### Task
Repeat exactly, and only, the lines of the entries below from the one with "wf [] w -> pop" through the one with "exists (k', x).", both ends included.
Segment Start: Data under study
(* ===== verification/TaskProps.v ===== *)
(** Properties of the executor: its invariant, what a waker does, that no
    task is lost or duplicated, and what is known when the loop returns. *)
From S2P Require Import Prelude Bytes Crates Results Reactor Io Sqe Libc Event Task.

Section props.
Context {S : Type -> Type} `{SlabSpec S} {B : Type} `{RingBuffer B}.
Context {U : Type} `{IoUring U sqe} {L : Type} `{Libc L} `{Host}.
Context {Fut Val : Type}.
Abbreviation executor := (Executor S Fut).
Abbreviation world := (world S B U L Fut Val).
Implicit Types (w : world) (e : executor) (t : Task Fut) (cur : list (Task Fut)).

(** The tasks of an executor. *)
Definition all_tasks e : list (Task Fut) :=
  (map_to_list (slab_view (waiting e))).*2 ++ run_q e.

(** A task is named by the address of its identity and by its channel. *)
Definition tx_of t : nat := tx (future t).

(** The invariant; [cur] is the task being polled, if any. *)
Record wf cur w : Prop := {
  wf_ids : forall k t, slab_view (waiting (w_exec w)) !! k = Some t -> w_ids w !! id t = Some k;
  wf_nodup : NoDup (id <$> cur ++ all_tasks (w_exec w));
  wf_dom : forall t, t ∈ cur ++ all_tasks (w_exec w) ->
    is_Some (w_ids w !! id t) /\ exists c, w_chans w !! tx_of t = Some c /\
      sender_alive c = true /\ buffer c = None;
  wf_tx : NoDup (tx_of <$> cur ++ all_tasks (w_exec w));
  wf_sender : forall ch c, w_chans w !! ch = Some c -> sender_alive c = true ->
    exists t, t ∈ cur ++ all_tasks (w_exec w) /\ tx_of t = ch;
  wf_next : (forall l, is_Some (w_ids w !! l) -> l < w_next w) /\
            (forall c, is_Some (w_chans w !! c) -> c < w_next w);
}.

(** *** A new thread *)
Lemma wf_init ring (l : L) : wf [] (world_init ring l : world).
Proof.
  split; cbn; rewrite ?slab_new_spec.
  - intros k t. by rewrite lookup_empty.
  - unfold all_tasks. cbn. rewrite slab_new_spec, map_to_list_empty. constructor.
  - unfold all_tasks. cbn. rewrite slab_new_spec, map_to_list_empty. intros t Ht. by apply elem_of_nil in Ht.
  - unfold all_tasks. cbn. rewrite slab_new_spec, map_to_list_empty. constructor.
  - intros ch c. by rewrite lookup_empty.
  - split; intros k; rewrite lookup_empty; by intros [].
Qed.

(** *** Moving tasks around *)
Lemma wf_exec cur cur' w e :
  wf cur w -> cur' ++ all_tasks e ≡ₚ cur ++ all_tasks (w_exec w) ->
  (forall k t, slab_view (waiting e) !! k = Some t -> w_ids w !! id t = Some k) ->
  wf cur' (set_exec e w).
Proof.
  intros [Hids Hnd Hdom Htx Hsend Hnext] Hp Hw. split; cbn; try done.
  - by rewrite Hp.
  - intros t Ht. apply Hdom. by rewrite <- Hp.
  - by rewrite Hp.
  - intros ch c Hc Ha. destruct (Hsend ch c Hc Ha) as (t & Ht & <-). exists t. by rewrite Hp.
Qed.

Lemma all_tasks_remove e k t wt q :
  slab_view (waiting e) !! k = Some t -> slab_view wt = delete k (slab_view (waiting e)) ->
  all_tasks (MkExecutor wt q) ++ [t] ≡ₚ (map_to_list (slab_view (waiting e))).*2 ++ q.
Proof.
  intros Hk Hwt. unfold all_tasks. cbn. rewrite Hwt.
  rewrite <- (map_to_list_delete _ _ _ Hk). cbn. by rewrite Permutation_app_comm.
Qed.

Lemma all_tasks_insert e k t wt :
  slab_view (waiting e) !! k = None -> slab_view wt = <[k := t]> (slab_view (waiting e)) ->
  all_tasks (MkExecutor wt (run_q e)) ≡ₚ t :: all_tasks e.
Proof.
  intros Hk Hwt. unfold all_tasks. cbn. rewrite Hwt. by rewrite map_to_list_insert.
Qed.

Lemma all_tasks_nil e :
  all_tasks e = [] -> slab_view (waiting e) = ∅ /\ run_q e = [].
Proof.
  unfold all_tasks. intros E. apply app_eq_nil in E as [E1 E2]. split; [|done].
  apply fmap_nil_inv in E1. by apply map_to_list_empty_iff.
Qed.

Lemma all_tasks_push e t : all_tasks (MkExecutor (waiting e) (push t (run_q e))) ≡ₚ t :: all_tasks e.
Proof.
  unfold all_tasks, push. cbn. rewrite app_assoc. by rewrite Permutation_app_comm.
Qed.

Lemma pop_some {q : list (Task Fut)} {t q'} : pop q = Some (t, q') -> q = q' ++ [t].
Proof.
  unfold pop. destruct q as [|x q] using rev_ind; [done|].
  rewrite last_snoc, removelast_last. by intros [= <- <-].
Qed.

Lemma pop_none (q : list (Task Fut)) : pop q = None <-> q = [].
Proof.
  unfold pop. destruct q as [|x q] using rev_ind; [done|]. rewrite last_snoc.
  split; [done|]. intros E. by destruct q.
Qed.

(** *** Wakers *)
Lemma wake_cases ids l e :
  (wake ids l e = e /\ forall k, ids !! l = Some k -> slab_view (waiting e) !! k = None) \/
  exists k t wt, ids !! l = Some k /\ slab_view (waiting e) !! k = Some t /\
    slab_view wt = delete k (slab_view (waiting e)) /\
    wake ids l e = MkExecutor wt (push t (run_q e)).
Proof.
  unfold wake. destruct (ids !! l) as [k|] eqn:Ek; [|by left].
  destruct (slab_try_remove (waiting e) k) as [[t wt]|] eqn:Er.
  - right. apply slab_try_remove_some in Er as [E1 E2]. by exists k, t, wt.
  - left. split; [done|]. intros k' [= <-]. by apply slab_try_remove_none.
Qed.

Lemma wake_perm ids l e : all_tasks (wake ids l e) ≡ₚ all_tasks e.
Proof.
  destruct (wake_cases ids l e) as [[-> _]|(k & t & wt & _ & Hk & Hwt & ->)]; [done|].
  unfold push. rewrite <- (all_tasks_remove e k t wt (run_q e) Hk Hwt).
  unfold all_tasks. cbn. by rewrite app_assoc.
Qed.

Lemma wake_sub ids l e k t :
  slab_view (waiting (wake ids l e)) !! k = Some t -> slab_view (waiting e) !! k = Some t.
Proof.
  destruct (wake_cases ids l e) as [[-> _]|(k' & t' & wt & _ & Hk & Hwt & ->)]; [done|].
  cbn. rewrite Hwt, lookup_delete_Some. tauto.
Qed.

Lemma wf_wake cur w l : wf cur w -> wf cur (set_exec (wake (w_ids w) l (w_exec w)) w).
Proof.
  intros Hw. eapply wf_exec; [exact Hw|by rewrite wake_perm|].
  intros k t Ht. apply wake_sub in Ht. by apply (wf_ids _ _ Hw).
Qed.

Lemma wf_wakes cur w ls :
  wf cur w -> wf cur (set_exec (foldl (fun e l => wake (w_ids w) l e) (w_exec w) ls) w).
Proof.
  revert w. induction ls as [|l ls IH]; intros w Hw; cbn; [by destruct w|].
  specialize (IH _ (wf_wake _ _ l Hw)). cbn in IH. exact IH.
Qed.

(** *** The other operations *)
Lemma wf_same_cur cur cur' w :
  id <$> cur' = id <$> cur -> tx_of <$> cur' = tx_of <$> cur -> wf cur w -> wf cur' w.
Proof.
  intros Eid Etx [Hids Hnd Hdom Htx Hsend Hnext].
  assert (forall c c' x y, id <$> c' = id <$> c -> tx_of <$> c' = tx_of <$> c ->
    (exists t : Task Fut, t ∈ c ++ all_tasks (w_exec w) /\ id t = x /\ tx_of t = y) ->
    exists t : Task Fut, t ∈ c' ++ all_tasks (w_exec w) /\ id t = x /\ tx_of t = y) as Hin.
  { intros c. induction c as [|a c IH]; intros [|a' c'] x y E1 E2; try done.
    injection E1 as Ea E1. injection E2 as Eb E2. intros (t & Ht & <- & <-).
    apply elem_of_cons in Ht as [->|Ht]; [exists a'; split; [by left|done]|].
    destruct (IH c' (id t) (tx_of t) E1 E2) as (t' & Ht' & Eq); [by exists t|].
    exists t'. split; [by right|done]. }
  split; try done.
  - by rewrite fmap_app, Eid, <- fmap_app.
  - intros t Ht. destruct (Hin cur' cur (id t) (tx_of t) (eq_sym Eid) (eq_sym Etx)) as (t' & Ht' & <- & <-);
      [by exists t|by apply Hdom].
  - by rewrite fmap_app, Etx, <- fmap_app.
  - intros ch c Hc Ha. destruct (Hsend ch c Hc Ha) as (t & Ht & <-).
    destruct (Hin cur cur' (id t) (tx_of t) Eid Etx) as (t' & Ht' & _ & E); [by exists t|]. by exists t'.
Qed.

(** Changes outside the executor and the channels. *)
Lemma wf_outside cur w r l :
  wf cur w -> wf cur (World r (w_exec w) (w_ids w) (w_chans w) (w_next w) l).
Proof. intros [? ? ? ? ? ?]. by split. Qed.

(** A channel whose sender stays as it is, and whose buffer is not filled. *)
Lemma wf_set_chan cur w ch c c' :
  wf cur w -> w_chans w !! ch = Some c -> sender_alive c' = sender_alive c ->
  (buffer c' = None \/ buffer c' = buffer c) -> wf cur (set_chan ch c' w).
Proof.
  intros [Hids Hnd Hdom Htx Hsend [Hn1 Hn2]] Hc Hs Hb. split; cbn; try done.
  - intros t Ht. destruct (Hdom t Ht) as (Hid & d & Hd & Ha & He). split; [done|].
    destruct (decide (ch = tx_of t)) as [->|Hne].
    + exists c'. rewrite lookup_insert_eq. simplify_eq. split; [done|]. destruct Hb; split; congruence.
    + exists d. by rewrite lookup_insert_ne.
  - intros ch' d. rewrite lookup_insert_Some. intros [[<- <-]|[_ Hd]] Ha; [|by eapply Hsend].
    eapply Hsend; [done|congruence].
  - split; [done|]. intros k. rewrite lookup_insert_is_Some. intros [<-|[_ Hk]]; eauto.
Qed.

Lemma spawn_inv w fut j w' :
  spawn fut w = Ret (j, w') ->
  exists ev l, let ch := w_next w in let t := MkTask (Datatypes.S ch) (MkTaskFuture fut ev ch) in
    rx j = ch /\ EventWaiter.io (finished j) = Oneshot.New /\
    w' = World (w_ring w) (MkExecutor (waiting (w_exec w)) (push t (run_q (w_exec w))))
           (<[Datatypes.S ch := 0]> (w_ids w)) (<[ch := channel_new]> (w_chans w)) (2 + ch) l.
Proof.
  unfold spawn. destruct (Event.new (w_libc w)) as [[ev|er] l1]; cbn; [|done].
  destruct (Event.clone ev l1) as [[e2 l2]|p| |]; cbn; try done.
  intros [= <- <-]. by exists e2, l2.
Qed.

Lemma wf_spawn cur w fut j w' : wf cur w -> spawn fut w = Ret (j, w') -> wf cur w'.
Proof.
  intros [Hids Hnd Hdom Htx Hsend [Hn1 Hn2]] Hsp.
  destruct (spawn_inv _ _ _ _ Hsp) as (ev & l & Hrx & _ & ->). set (ch := w_next w) in *.
  set (t := MkTask (Datatypes.S ch) (MkTaskFuture fut ev ch)).
  assert (cur ++ all_tasks (MkExecutor (waiting (w_exec w)) (push t (run_q (w_exec w)))) ≡ₚ
          t :: cur ++ all_tasks (w_exec w)) as Hp.
  { rewrite all_tasks_push. by rewrite Permutation_middle. }
  assert (forall x, x ∈ cur ++ all_tasks (w_exec w) -> id x < ch /\ tx_of x < ch) as Hlt.
  { intros x Hx. destruct (Hdom x Hx) as (Hi & c & Hc & _). split; [by apply Hn1|].
    apply Hn2. by exists c. }
  split; cbn [w_exec w_ids w_chans w_next waiting].
  - intros k x Hx. rewrite lookup_insert_ne; [by apply Hids|].
    assert (id x < ch); [|lia]. apply Hlt, elem_of_app. right. unfold all_tasks.
    apply elem_of_app. left. apply list_elem_of_fmap. exists (k, x).
    split; [done|]. by apply elem_of_map_to_list.
  - rewrite Hp. cbn. constructor; [|done]. intros Hin. apply list_elem_of_fmap in Hin as (x & E & Hx).
    apply Hlt in Hx. lia.
  - intros x. rewrite Hp. intros Hx. apply elem_of_cons in Hx as [->|Hx].
    + cbn. rewrite lookup_insert_eq. split; [by eexists|]. exists channel_new.
      by rewrite lookup_insert_eq.
    + destruct (Hlt x Hx). destruct (Hdom x Hx) as (Hi & c & Hc & Ha).
      rewrite lookup_insert_ne by lia. split; [done|]. exists c. by rewrite lookup_insert_ne by lia.
  - rewrite Hp. cbn. constructor; [|done]. intros Hin. apply list_elem_of_fmap in Hin as (x & E & Hx).
    apply Hlt in Hx. change (tx_of t) with ch in E. lia.
  - intros c x. rewrite lookup_insert_Some. intros [[<- <-]|[Hne Hx]] Ha.
    + exists t. rewrite Hp. split; [by left|done].
    + destruct (Hsend c x Hx Ha) as (y & Hy & <-). exists y. rewrite Hp. split; [by right|done].
  - split; intros k; rewrite lookup_insert_is_Some; intros [<-|[_ Hk]]; try lia;
      [apply Hn1 in Hk|apply Hn2 in Hk]; lia.
Qed.

(** *** What a user's future may do while it is polled: spawn tasks, wake
    tasks, use the reactor and the system, and use or drop the joiners it holds.
    [mine] says which channels its joiners have. *)
Inductive user_step (mine : nat -> Prop) : world -> world -> Prop :=
  | us_spawn fut j w w' : spawn fut w = Ret (j, w') -> user_step mine w w'
  | us_wake l w : user_step mine w (set_exec (wake (w_ids w) l (w_exec w)) w)
  | us_outside r l w : user_step mine w (World r (w_exec w) (w_ids w) (w_chans w) (w_next w) l)
  | us_recv ch v w w' : mine ch -> recv_unwrap ch w = Ret (v, w') -> user_step mine w w'
  | us_detach ch c w : mine ch -> w_chans w !! ch = Some c ->
      user_step mine w (set_chan ch (drop_receiver c) w).

Lemma recv_unwrap_inv ch w v w' :
  recv_unwrap ch w = Ret (v, w') ->
  exists c, w_chans w !! ch = Some c /\ buffer c = Some v /\
    w' = set_chan ch (MkChannel None (sender_alive c) (receiver_alive c)) w.
Proof.
  unfold recv_unwrap. destruct (w_chans w !! ch) as [c|]; cbn; [|done]. unfold recv.
  destruct (buffer c) as [v'|] eqn:Eb; cbn; [intros [= -> <-]; by exists c|].
  by destruct (sender_alive c).
Qed.

Lemma wf_user_step mine cur w w' : user_step mine w w' -> wf cur w -> wf cur w'.
Proof.
  intros Hs Hw. destruct Hs as [fut j w w' E|l w|r l w|ch v w w' _ E|ch c w _ E].
  - by eapply wf_spawn.
  - by apply wf_wake.
  - by apply wf_outside.
  - apply recv_unwrap_inv in E as (c & Hc & _ & ->). by eapply wf_set_chan; eauto.
  - eapply wf_set_chan; eauto.
Qed.

Lemma wf_user_steps mine cur w w' : rtc (user_step mine) w w' -> wf cur w -> wf cur w'.
Proof. induction 1; eauto using wf_user_step. Qed.

Lemma next_mono mine w w' : rtc (user_step mine) w w' -> w_next w <= w_next w'.
Proof.
  induction 1 as [|w w1 w2 Hs _ IH]; [done|]. etransitivity; [|exact IH].
  destruct Hs as [fut j w w3 E|l w|r l w|ch v w w3 _ E|ch c w _ E]; try done.
  - apply spawn_inv in E as (ev & l & _ & _ & ->). cbn. lia.
  - by apply recv_unwrap_inv in E as (c & _ & _ & ->).
Qed.

(** *** The rounds of the loop *)
Lemma wf_pop w t q :
  wf [] w -> pop (run_q (w_exec w)) = Some (t, q) ->
  wf [t] (set_exec (MkExecutor (waiting (w_exec w)) q) w).
Proof.
  intros Hw Hpop. eapply wf_exec; [exact Hw| |apply (wf_ids _ _ Hw)].
  apply pop_some in Hpop. unfold all_tasks. cbn. rewrite Hpop, app_assoc.
  by rewrite <- Permutation_cons_append.
Qed.

(** The running task is done: its channel has its value. *)
Lemma wf_ready t w c l :
  wf [t] w -> w_chans w !! tx_of t = Some c -> sender_alive c = true ->
  forall c', sender_alive c' = false ->
  wf [] (World (w_ring w) (w_exec w) (w_ids w) (<[tx_of t := c']> (w_chans w)) (w_next w) l).
Proof.
  intros [Hids Hnd Hdom Htx Hsend [Hn1 Hn2]] Hc Hs c' Hc'.
  cbn [app fmap list_fmap] in *. apply NoDup_cons in Hnd as [_ Hnd], Htx as [Hnt Htx].
  split; cbn; try done.
  - intros x Hx. destruct (Hdom x ltac:(by right)) as (Hi & d & Hd & Ha). split; [done|].
    exists d. rewrite lookup_insert_ne; [done|]. intros E. apply Hnt. rewrite E.
    by apply list_elem_of_fmap_2.
  - intros ch d. rewrite lookup_insert_Some. intros [[_ <-]|[Hne Hd]] Ha; [congruence|].
    destruct (Hsend ch d Hd Ha) as (x & Hx & <-). apply elem_of_cons in Hx as [->|Hx]; [done|].
    by exists x.
  - split; [done|]. intros k. rewrite lookup_insert_is_Some. intros [<-|[_ Hk]]; eauto.
Qed.

(** The running task goes back to the slab. *)
Lemma wf_pending t w k wt :
  wf [t] w -> slab_view (waiting (w_exec w)) !! k = None ->
  slab_view wt = <[k := t]> (slab_view (waiting (w_exec w))) ->
  wf [] (World (w_ring w) (MkExecutor wt (run_q (w_exec w))) (<[id t := k]> (w_ids w))
           (w_chans w) (w_next w) (w_libc w)).
Proof.
  intros [Hids Hnd Hdom Htx Hsend [Hn1 Hn2]] Hk Hwt.
  pose proof (all_tasks_insert (w_exec w) k t wt Hk Hwt) as Hp.
  split; cbn [app w_exec w_ids w_chans w_next waiting run_q] in *.
  - intros k' x. rewrite Hwt, lookup_insert_Some. intros [[<- <-]|[Hne Hx]].
    + apply lookup_insert_eq.
    + rewrite lookup_insert_ne; [by apply Hids|]. cbn in Hnd. apply NoDup_cons in Hnd as [Hnd _].
      intros E. apply Hnd. rewrite E. apply list_elem_of_fmap_2. unfold all_tasks.
      apply elem_of_app. left. apply list_elem_of_fmap. exists (k', x).
      split; [done|]. by apply elem_of_map_to_list.
  - by rewrite Hp.
  - intros x. rewrite Hp. intros Hx. destruct (Hdom x Hx) as (Hi & Hc). split; [|done].
    rewrite lookup_insert_is_Some. destruct (decide (id t = id x)); [by left|by right].
  - by rewrite Hp.
  - intros ch c Hc Ha. destruct (Hsend ch c Hc Ha) as (x & Hx & <-). exists x. by rewrite Hp.
  - split; [|done]. intros l. rewrite lookup_insert_is_Some. intros [<-|[_ Hl]]; [|by apply Hn1].
    apply Hn1. apply Hdom. by left.
Qed.
End props.

(** What keeps the invariant. *)
#[export] Hint Resolve wf_wake wf_wakes wf_outside wf_spawn wf_user_step wf_user_steps wf_init : trale.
Segment End: Data under study
### Finished exercise
  wf [] w -> pop (run_q (w_exec w)) = Some (t, q) ->
  wf [t] (set_exec (MkExecutor (waiting (w_exec w)) q) w).
Proof.
  intros Hw Hpop. eapply wf_exec; [exact Hw| |apply (wf_ids _ _ Hw)].
  apply pop_some in Hpop. unfold all_tasks. cbn. rewrite Hpop, app_assoc.
  by rewrite <- Permutation_cons_append.
Qed.

(** The running task is done: its channel has its value. *)
Lemma wf_ready t w c l :
  wf [t] w -> w_chans w !! tx_of t = Some c -> sender_alive c = true ->
  forall c', sender_alive c' = false ->
  wf [] (World (w_ring w) (w_exec w) (w_ids w) (<[tx_of t := c']> (w_chans w)) (w_next w) l).
Proof.
  intros [Hids Hnd Hdom Htx Hsend [Hn1 Hn2]] Hc Hs c' Hc'.
  cbn [app fmap list_fmap] in *. apply NoDup_cons in Hnd as [_ Hnd], Htx as [Hnt Htx].
  split; cbn; try done.
  - intros x Hx. destruct (Hdom x ltac:(by right)) as (Hi & d & Hd & Ha). split; [done|].
    exists d. rewrite lookup_insert_ne; [done|]. intros E. apply Hnt. rewrite E.
    by apply list_elem_of_fmap_2.
  - intros ch d. rewrite lookup_insert_Some. intros [[_ <-]|[Hne Hd]] Ha; [congruence|].
    destruct (Hsend ch d Hd Ha) as (x & Hx & <-). apply elem_of_cons in Hx as [->|Hx]; [done|].
    by exists x.
  - split; [done|]. intros k. rewrite lookup_insert_is_Some. intros [<-|[_ Hk]]; eauto.
Qed.

(** The running task goes back to the slab. *)
Lemma wf_pending t w k wt :
  wf [t] w -> slab_view (waiting (w_exec w)) !! k = None ->
  slab_view wt = <[k := t]> (slab_view (waiting (w_exec w))) ->
  wf [] (World (w_ring w) (MkExecutor wt (run_q (w_exec w))) (<[id t := k]> (w_ids w))
           (w_chans w) (w_next w) (w_libc w)).
Proof.
  intros [Hids Hnd Hdom Htx Hsend [Hn1 Hn2]] Hk Hwt.
  pose proof (all_tasks_insert (w_exec w) k t wt Hk Hwt) as Hp.
  split; cbn [app w_exec w_ids w_chans w_next waiting run_q] in *.
  - intros k' x. rewrite Hwt, lookup_insert_Some. intros [[<- <-]|[Hne Hx]].
    + apply lookup_insert_eq.
    + rewrite lookup_insert_ne; [by apply Hids|]. cbn in Hnd. apply NoDup_cons in Hnd as [Hnd _].
      intros E. apply Hnd. rewrite E. apply list_elem_of_fmap_2. unfold all_tasks.
      apply elem_of_app. left. apply list_elem_of_fmap. exists (k', x).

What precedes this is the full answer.